→ **ABOUT THIS EXERCISE**
Read through the entries below and copy each line where "that" turns up.

(Excerpts from a dataset)
(** * messageobj.c: the printf-argument scanner and the message record

    A shallow embedding of [src/messageobj.c] (HTML Tidy's message
    object): [BuildArgArray], the getters of the record, the argument
    iterator and accessors, [tidyMessageCreateInitV] and the three
    entry points that call it, followed by the properties that the
    specification states about them and by further properties read off
    the code.  [tidyMessageRelease] is not embedded: the record of the
    embedding holds the strings and the array themselves, not pointers
    to blocks that could be freed.

    Conventions of the embedding.
    - C [int] counters ([number], [cn], [pos], [p - fmt]) are [Z]; they
      are bounded by the length of the format string, so no wrap-around
      arises and none is written.  Casts between integer types of
      different width or signedness are written out ([cast_int],
      [cast_uint]).
    - A [const char *] walking the format string is a [cursor]: the
      offset from [fmt] and the bytes from there to the end of the
      buffer, terminator included.  [*p++] on an exhausted cursor is a
      read past the buffer and is reported as a [fault], never given a
      value.
    - Undefined behaviour of the C program (reads or writes out of an
      array, [va_arg] with no matching argument) is an explicit
      [Faulted] outcome.
    - [assert] is active (the build is not an NDEBUG build). *)

From Stdlib Require Import ZArith Ascii String DecimalString.
From stdpp Require Import base tactics option list numbers strings.

Local Open Scope Z_scope.

(** ** Platform constants *)

(** The [sizeof] values and the [WIN32] switch that the source tests. *)
Record Platform := {
  sizeof_int : Z;
  sizeof_size_t : Z;
  sizeof_void_p : Z;
  WIN32 : bool
}.

Definition LP64 : Platform :=
  {| sizeof_int := 4; sizeof_size_t := 8; sizeof_void_p := 8; WIN32 := false |}.

Definition ILP32 : Platform :=
  {| sizeof_int := 4; sizeof_size_t := 4; sizeof_void_p := 4; WIN32 := false |}.

(** [sizeof(int16_t)], [sizeof(int32_t)], [sizeof(int64_t)]. *)
Definition sizeof_int16_t : Z := 2.
Definition sizeof_int32_t : Z := 4.
Definition sizeof_int64_t : Z := 8.

(** ** Outcomes *)

Inductive fault :=
| ReadPastBuffer      (* a read outside the array it indexes *)
| WritePastArray      (* a write outside the descriptor array *)
| VaArgUndefined      (* va_arg with no argument of the requested type *)
| IndeterminateRead   (* a union member read that was not the one written *)
| FuelExhausted.      (* the loop bound of the embedding was reached *)

Inductive outcome (A : Type) :=
| Normal (a : A)
| Faulted (f : fault).
Arguments Normal {A} a.
Arguments Faulted {A} f.

#[global] Instance outcome_ret : MRet outcome := fun _ a => Normal a.
#[global] Instance outcome_bind : MBind outcome := fun _ _ k m =>
  match m with
  | Normal a => k a
  | Faulted f => Faulted f
  end.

→ **FINISHED EXERCISE**
    entry points that call it, followed by the properties that the
    to blocks that could be freed.
(** The [sizeof] values and the [WIN32] switch that the source tests. *)
| IndeterminateRead   (* a union member read that was not the one written *)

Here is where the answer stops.